今回は、書籍『子どもがサッカーを始めたら読む本<7人の賢者に聞いた53の習慣>』(土屋雅史 著、大槻邦雄 監修)第2章「主体性って育てられますか?」をもとに、子どもの主体性を育てる親の関わり方を解説します。
「努力させること」より「夢中にさせること」が先
小学生年代の子どもにとって、最大の原動力は「夢中になること」です。「もっと練習しないと上手くならない」「真剣にやりなさい」と努力を強調するより、まずサッカーを心から楽しめる環境を整えることが大切です。
努力は、夢中の先に自然とついてくる——本書はそう伝えています。
親の役割は、努力をさせることではなく、子どもが夢中になれるきっかけをつくること。まずはそこから始めましょう。
「選択肢を与える」ことで目の輝きが変わる
子どもが主体的に動くかどうかの鍵は、「自分で選んだ」という感覚にあります。「今日はドリブル練習する?それとも友達とミニゲームする?」と選択肢を与えるだけで、子どもは自分の意志で行動し始めます。
親が一歩引いて主導権を渡すことで、「自分で決めたからやってみよう」という意欲が育ちます。この「選ぶ体験」の積み重ねが、長期的に考える力や自立心を育てていきます。
「手をかける」から「目をかける」へ
子どもが小さい頃は、親が手をかける場面も多くあります。しかし、できることが増えてきたら、「手をかける」から「目をかける」へ関わり方を変えていきましょう。

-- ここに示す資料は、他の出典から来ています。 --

(** C16: ending a session is final. The owner of a session that revokes it (any token id of
    its family will do) leaves no live row in the family, and while Redis is up every
    token of it with a second left is blacklisted until it expires; anybody else gets
    404 and changes nothing. After that, however later requests of all kinds interleave
    command by command, with outages, clean-up and the passing of time between them,
    the family never has a live row again and no refresh with one of its tokens
    succeeds. *)
Theorem session_revocation w u j t :
  w_db_up w = true -> fresh_ids w -> NoDup (map rt_jti (w_tokens w)) ->
  List.find (has_jti j) (w_tokens w) = Some t -> assoc (rt_deviceId t) (w_devices w) = Some u ->
  (forall v, v <> u -> run (delete_session (Some v) j Kept) w = ((Kept, inl (ApiError 404 (js "Session not found or unauthorized"))), w)) /\
  exists w', run (delete_session (Some u) j Kept) w = ((Kept, inr tt), w') /\
    (w_redis_up w = true -> forall x now, x ∈ w_tokens w -> rt_familyId x = rt_familyId t -> 1000 <= rt_expiresAt x - w_now w ->
       now < w_now w + (rt_expiresAt x - w_now w) / 1000 * 1000 ->
       redis_get now (revokedKey (rt_jti x)) (w_redis w') = Some (js "1")) /\
    forall rs ts w2, rtc (sys_step do_cmd weather) (map (in_flight cf) rs, w') (ts, w2) ->
      (forall x, x ∈ w_tokens w2 -> rt_familyId x = rt_familyId t -> live x = false) /\
      forall i x sub dev exp a, x ∈ w_tokens w -> rt_familyId x = rt_familyId t ->
        ts !! i = Some (Ret (ReqRefresh (Some (jwt_sign (refresh_claims sub (rt_jti x) dev) exp)), a)) -> a <> inr tt.
Proof.
  intros Hup Hfr Hnd Hf Ho. split.
  { intros v Hv. apply foreign_session; [done|]. intros t' Ht'. rewrite Hf in Ht'. injection Ht' as <-. congruence. }
  destruct (own_session w u j t Kept Hup Hf Ho) as (w' & E & Ht & Hs & Hb). exists w'. split; [done|]. split.
  { intros Hr x now Hin Hfx Hexp Hnow. specialize (Hb Hr Hnd x Hin Hfx Hexp). by apply (get_live now _ _ _ Hb). }
  intros rs ts w2 Hrun.
  destruct (dead_stays cf (rt_familyId t) (fun j' => exists x, x ∈ w_tokens w /\ rt_familyId x = rt_familyId t /\ rt_jti x = j')
    rs w' ts w2) as [Hd Hq]; [|done|].
  - split; rewrite ?Ht, ?Hs.
    + intros x (x0 & Hin & ->)%revoke_rows_elem. destruct (revoke_row_same (family_live t) (w_now w) x0) as ((_ & _ & -> & _) & _).
      intros Hfx. unfold family_live, in_family. rewrite bool_decide_eq_true_2 by done. cbn [andb]. by destruct (live x0) eqn:El.
    + intros x (x0 & Hin & ->)%revoke_rows_elem. destruct (revoke_row_same (family_live t) (w_now w) x0) as ((_ & -> & -> & _) & _).
      intros (y & Hy & Hfy & Hj). assert (x0 = y) as ->; [|done].
      apply list_elem_of_lookup in Hin as [i Hi], Hy as [k Hk].
      assert (i = k) as <-; [|congruence]. eapply (NoDup_lookup (map rt_jti (w_tokens w))); [done|by rewrite list_lookup_fmap, Hi|].
      rewrite list_lookup_fmap, Hk. cbn. by rewrite Hj.
    + intros k Hk. apply List.find_some in Hf as [Hin%list_elem_of_In _]. split; [by apply (Hfr t k Hin)|].
      intros (x & Hx & _ & Hj). by destruct (Hfr x k Hx Hk) as (_ & Hn & _).
  - split; [apply Hd|]. intros i x sub dev exp a Hin Hfx Hi. apply (Hq i _ a Hi). exists sub, (rt_jti x), dev, exp. split; [done|]. by exists x.
Qed.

「目をかける」とは、過干渉を避けながらも、しっかり見守るということ。子どもは「見てもらっている」という安心感があるからこそ、自分で挑戦できるようになります。先回りして答えを出してしまうと、その機会を奪ってしまいます。
子どもの「個性」を見極め、サポートをカスタマイズする
主体性の育て方に、一つの正解はありません。活発でチャレンジが得意な子もいれば、慎重でじっくり考えるタイプの子もいます。
大切なのは、「この子はどんなときに生き生きとするか」を観察し、その子に合ったサポートを見つけること。親が子どもの個性を尊重することで、その子ならではの主体性が自然と育まれていきます。
まとめ:主体性は「育てる」より「育つように関わる」もの
「主体性は育てられるか?」という問いに、本書はこう答えています。「育てる」のではなく、「育つように関われるか」が大人に問われている、と。
子どもがサッカーを始めた今こそ、夢中にさせること・選ばせること・見守ること——この3つを意識した関わり方を実践してみてください。子どもの中に眠っている「自分で決める力」が、静かに動き出すはずです。